- _Aim of the task_
Please show each line of the listing where "replace" is present.

- _Input records_
Lemma set_item_ok {T : Type} (a : list T) (t : nat) (v : T) :
  (t < length a)%nat -> set_item a t v = Ok (<[t := v]> a).
Proof.
  intros H. unfold set_item.
  replace (Nat.ltb t (length a)) with true by (symmetry; apply Nat.ltb_lt; exact H).
  reflexivity.
Qed.

(** Writing a column of four entries succeeds only into an array of four
    rows, and stores the column as it is. *)
Lemma set_col_inv4 (nrows : nat) (X X' : list vec) (t : nat) (v : vec) :
  length v = 4%nat -> set_col nrows X t v = Ok X' ->
  (t < length X)%nat /\ nrows = 4%nat /\ X' = <[t := v]> X.
Proof.
  intros Hv. unfold set_col.
  destruct (Nat.ltb t (length X)) eqn:E; cbn [negb]; [|discriminate].
  apply Nat.ltb_lt in E. rewrite Hv.
  destruct (Nat.eqb 4 nrows) eqn:En.
  - apply Nat.eqb_eq in En. intros H. inversion H. auto.
  - destruct v as [|a [|b v]]; discriminate.
Qed.

Lemma set_x_init_inv {Mem : Type} (st st1 : nb_state Mem) :
  set_x_init st = Ok st1 ->
  length (st_x st) = dim_x /\
  st1 = MkState (st_mpc st) (Some (st_x st)) (st_U st) (st_solver st)
                (st_x st) (st_Xtraj st) (st_Utraj st) (st_Jtraj st).
Proof.
  unfold set_x_init. destruct (Nat.eqb (length (st_x st)) dim_x) eqn:E; [|discriminate].
  apply Nat.eqb_eq in E. intros H. inversion H. auto.
Qed.

Section BodyFacts.
Context {Mem : Type}.
Variable solve : solver Mem.

(** What a successful iteration of the input-constrained loop did. *)
Lemma mpc_body_constrained_inv (nrows t : nat) (st st' : nb_state Mem) :
  mpc_body_constrained solve nrows t st = Ok st' ->
  mpc_step solve true t st st'.
Proof.
  intros H. unfold mpc_step. unfold mpc_body_constrained in H.
  inv_bind H. apply set_x_init_inv in E as [Hx ->].
  inv_bind H. unfold call_solve in E. cbn [st_x_init st_solver st_mpc] in E.
  destruct (solve (st_solver st) (st_mpc st) (st_x st) true) as [sol mem|] eqn:Es;
    [|discriminate E].
  inversion E; subst v; clear E. cbn [fst snd st_Jtraj st_Xtraj st_x st_Utraj] in H.
  inv_bind H. apply set_item_inv in E as [HJ ->].
  inv_bind H. apply (set_col_inv4 _ _ _ _ _ Hx) in E as (HX & _ & ->).
  inv_bind H. unfold first_move in E. cbn [st_U] in E.
  destruct (sol_U sol) as [Uv|] eqn:EU.
  - destruct (Uv !! 0%nat) as [u0|] eqn:E0; [|discriminate E].
    inversion E; subst v; clear E.
    inv_bind H. destruct u0 as [|a [|b u0]]; try discriminate E.
    inversion E; subst v; clear E.
    inv_bind H. apply set_item_inv in E as [HU ->].
    rewrite bind_Ok in H. cbn [apply_move] in H.
    inv_bind H. inversion H; subst st'; clear H. cbn [st_x].
    exists sol, mem, Uv, a. cbn [st_mpc st_x_init st_U st_solver].
    repeat split; try assumption.
  - inversion E; subst v; clear E.
    cbn [scalar_of] in H. rewrite bind_Ok in H. inv_bind H.
    rewrite bind_Ok in H. cbn [apply_move] in H.
    rewrite bind_Raise in H. discriminate H.
Qed.

(** What a successful iteration of the terminal-cost loop did. *)
Lemma mpc_body_terminal_inv (nrows t : nat) (st st' : nb_state Mem) :
  mpc_body_terminal solve nrows t st = Ok st' ->
  mpc_step solve false t st st'.
Proof.
  intros H. unfold mpc_step. unfold mpc_body_terminal in H.
  inv_bind H. rename E into EX.
  inv_bind H. apply set_x_init_inv in E as [Hx ->].
  apply (set_col_inv4 _ _ _ _ _ Hx) in EX as (HX & _ & ->).
  inv_bind H. unfold call_solve in E. cbn [st_x_init st_solver st_mpc] in E.
  destruct (solve (st_solver st) (st_mpc st) (st_x st) false) as [sol mem|] eqn:Es;
    [|discriminate E].
  inversion E; subst v; clear E. cbn [fst snd st_Jtraj st_Xtraj st_x st_Utraj] in H.
  inv_bind H. apply set_item_inv in E as [HJ ->].
  inv_bind H. unfold first_move in E. cbn [st_U] in E.
  destruct (sol_U sol) as [Uv|] eqn:EU.
  - destruct (Uv !! 0%nat) as [u0|] eqn:E0; [|discriminate E].
    inversion E; subst v; clear E. cbn [apply_move] in H.
    inv_bind H. rename E into Estep. rewrite bind_Ok in H.
    inv_bind H. destruct u0 as [|a [|b u0]]; try discriminate E.
    inversion E; subst v0; clear E.
    inv_bind H. apply set_item_inv in E as [HU ->].
    inversion H; subst st'; clear H. cbn [st_x].
    exists sol, mem, Uv, a. cbn [st_mpc st_x_init st_U st_solver].
    repeat split; try assumption.
  - inversion E; subst v; clear E.
    cbn [apply_move] in H. rewrite bind_Raise in H. discriminate H.
Qed.
End BodyFacts.

(** ** A run of an MPC loop *)

Section Runs.
Context {Mem : Type}.
Variable solve : solver Mem.
Variable w : bool.
Variable body : nat -> nb_state Mem -> result (nb_state Mem).
Hypothesis body_step :
  forall t st st', body t st = Ok st' -> mpc_step solve w t st st'.

(** Invariant of [for t in range(...)] from iteration [start] on, for
    [n] more iterations. *)
Lemma mpc_run_inv (n : nat) :
  forall (start : nat) (st st' : nb_state Mem),
    for_range body start n st = Ok st' ->
    st_mpc st' = st_mpc st /\
    length (st_Xtraj st') = length (st_Xtraj st) /\
    length (st_Utraj st') = length (st_Utraj st) /\
    length (st_Jtraj st') = length (st_Jtraj st) /\
    ((0 < n)%nat -> (start + n <= length (st_Xtraj st))%nat) /\
    (forall t, (t < start)%nat ->
       st_Xtraj st' !! t = st_Xtraj st !! t /\
       st_Utraj st' !! t = st_Utraj st !! t /\
       st_Jtraj st' !! t = st_Jtraj st !! t) /\
    (n = 0%nat -> st' = st) /\
    ((0 < n)%nat -> st_Xtraj st' !! start = Some (st_x st)) /\
    (forall t, (start <= t < start + n)%nat ->
       exists xt a J,
         st_Xtraj st' !! t = Some xt /\
         st_Utraj st' !! t = Some (Finite a) /\
         st_Jtraj st' !! t = Some J /\
         first_move_of solve w (st_mpc st) xt a J /\
         plant_step xt [a] = Ok (discrete_step xt [a]) /\
         state_after st' (start + n) t = Some (discrete_step xt [a])).
Proof.
  induction n as [|n IH]; intros start st st' Hrun.
  - cbn [for_range] in Hrun. inversion Hrun; subst st'.
    repeat split; try reflexivity; try lia; intros; lia.
  - cbn [for_range] in Hrun. inv_bind Hrun. rename v into st1.
    apply body_step in E.
    destruct E as (sol & mem & Uv & a & Hx & Hs & HU & H0 & LX & LU & LJ & Hp & Est1).
    destruct (IH (S start) st1 st' Hrun)
      as (Em & EX & EU & EJ & Hle & Hlow & Hz & Hfirst & Hhigh).
    assert (st_mpc st1 = st_mpc st) as Em1 by (rewrite Est1; reflexivity).
    assert (st_Xtraj st1 = <[start := st_x st]> (st_Xtraj st)) as EX1
      by (rewrite Est1; reflexivity).
    assert (st_Utraj st1 = <[start := Finite a]> (st_Utraj st)) as EU1
      by (rewrite Est1; reflexivity).
    assert (st_Jtraj st1 = <[start := sol_value sol]> (st_Jtraj st)) as EJ1
      by (rewrite Est1; reflexivity).
    split; [congruence|].
    split; [rewrite EX, EX1; apply length_insert|].
    split; [rewrite EU, EU1; apply length_insert|].
    split; [rewrite EJ, EJ1; apply length_insert|].
    split; [intros _; rewrite EX1, length_insert in Hle; lia|].
    split.
    { intros t Ht. destruct (Hlow t) as (K1 & K2 & K3); [lia|].
      rewrite K1, K2, K3, EX1, EU1, EJ1.
      rewrite !list_lookup_insert_ne by lia. auto. }
    split; [intros Hn; discriminate Hn|].
    assert (st_Xtraj st' !! start = Some (st_x st)) as Hstart.
    { destruct (Hlow start) as (K1 & _ & _); [lia|].
      rewrite K1, EX1. apply list_lookup_insert_eq. exact LX. }
    split; [intros _; exact Hstart|].
    intros t Ht. destruct (Nat.eq_dec t start) as [->|Hne].
    + exists (st_x st), a, (sol_value sol).
      assert (st_x st1 = discrete_step (st_x st) [a]) as Enext.
      { rewrite Est1 in *. cbn [st_x] in *.
        rewrite (plant_step_value _ [a] Hx eq_refl) in Hp.
        inversion Hp. reflexivity. }
      destruct (Hlow start) as (_ & K2 & K3); [lia|].
      split; [exact Hstart|].
      split; [rewrite K2, EU1; apply list_lookup_insert_eq; exact LU|].
      split; [rewrite K3, EJ1; apply list_lookup_insert_eq; exact LJ|].
      split; [exists (st_solver st), sol, mem, Uv; auto|].
      split; [apply plant_step_value; [exact Hx|reflexivity]|].
      rewrite <- Enext.
      unfold state_after. destruct n as [|n].
      * rewrite (Hz eq_refl).
        replace (Nat.ltb (start + 1) (start + 1)) with false
          by (symmetry; apply Nat.ltb_ge; lia).
        reflexivity.
      * replace (Nat.ltb (start + 1) (start + S (S n))) with true
          by (symmetry; apply Nat.ltb_lt; lia).
        replace (start + 1)%nat with (S start) by lia.
        apply Hfirst. lia.
    + destruct (Hhigh t) as (xt & a' & J & K1 & K2 & K3 & K4 & K5 & K6); [lia|].
      exists xt, a', J. rewrite <- Em1.
      replace (start + S n)%nat with (S start + n)%nat by lia.
      repeat split; assumption.
Qed.
End Runs.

- _Output of the task_
  replace (Nat.ltb t (length a)) with true by (symmetry; apply Nat.ltb_lt; exact H).
        replace (Nat.ltb (start + 1) (start + 1)) with false
      * replace (Nat.ltb (start + 1) (start + S (S n))) with true
        replace (start + 1)%nat with (S start) by lia.
      replace (start + S n)%nat with (S start + n)%nat by lia.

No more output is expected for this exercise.